L’Aveyron fut durement touchée pendant la guerre de 14 – 18 perdant près de 14 500 de ses fils sur le front. Le village de St-André de Vézines tout comme le hameau de Montméjean et la ferme de Roquesaltes ne furent pas épargnés. 29 jeunes hommes pour la plus part agriculteurs dans de petites fermes familiales vont perdre leur vie précipitant l’exode rural. Aujourd’hui que reste-il de ces histoires dramatiques ? Rencontre avec Marie-José Cartayrade, la mémoire du village.
La lettre débute ainsi « Mon cher Jean ». Elle est datée du 23 octobre 1915, Clément Cambournac, médecin aide major seconde classe engagé sur le front avec la 37ème division écrit ces mots à destination de son oncle : « J’ai eu une veine insensée. L‘obus qui a blessé mes 3 camarades est tombé plus près de moi que d’eux, c’est-à-dire à 2 mètres environ, et je n’ai pas eu une égratignure. Avec quelle ferveur j’ai remercié la Providence de m’avoir ainsi préservé. Il s’en est fallu de peu que tu ne revoies pas le fils de mon père !

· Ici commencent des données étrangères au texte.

(* ===== verification/_CoqProject ===== *)
-Q . S2P
Prelude.v
PyUtils.v
Json.v
Redis.v
RateLimit.v
ApiRateLimit.v
SlidingWindow.v
DownlinkQueue.v
Models.v
Config.v
Database.v
Reservations.v
StateManager.v
DisplayMachine.v
Auth.v
RefreshTokens.v
WebhookSpool.v
WebhookValidation.v
DeviceHandlers.v
OrphanDevices.v
Uplink.v
Gateways.v
ChirpStack.v
BackgroundTasks.v
Devices.v
Cache.v
Estate.v
Monitor.v
Pool.v
AuditTrail.v
Sites.v
Queries.v
Spaces.v
Tenants.v
ApiKeyScript.v
AdminUser.v
Migration.v
Workers.v
App.v
Served.v
System.v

Sur ces entre fait, arrivent les attaques. Il a fallu, avec ce groupe de brancardiers mutilés, organiser un service et faire un travail bien plus considérable et dangereux que ce qu’on avait fait jusque-là. Le médecin-chef arrivé au groupe quelques jours seulement avant l’attaque m’a chargé d’abord d’une moitié puis de la totalité du groupe. Je me suis trouvé à la tête de 150 brancardiers qu’il fallait surveiller, commander, encourager, sans compter les voitures d’ambulance qu’on m’a données. J’ai mené pendant 15 jours une existence épouvantable. Je ne crois pas avoir passé dans ma vie une journée plus atroce que le – septembre. J’étais seul pour panser, évacuer des centaines de blessés. La nuit a été dans le même style. Je t’assure que dans ces circonstances, on ne songe guère aux obus ou aux balles, lorsqu’on voit tous ces malheureux qui vous supplient de les soigner, de les faire partir. Il faut avoir l’âme trempée par une année de campagne, pour ne pas perdre tout son sang-froid. Au cours des attaques, nous avons eu encore malheureusement des blessés et plusieurs morts parmi lesquels notre aide-major arrivé 3 ou 4 jours avant. Cette vie a duré pendant une dizaine de jours, après quoi nous avons eu une période moins troublée et enfin depuis une quinzaine de jours, nous sommes au repos complet dans un charmant village d’où on entend à peine le canon dans le lointain“.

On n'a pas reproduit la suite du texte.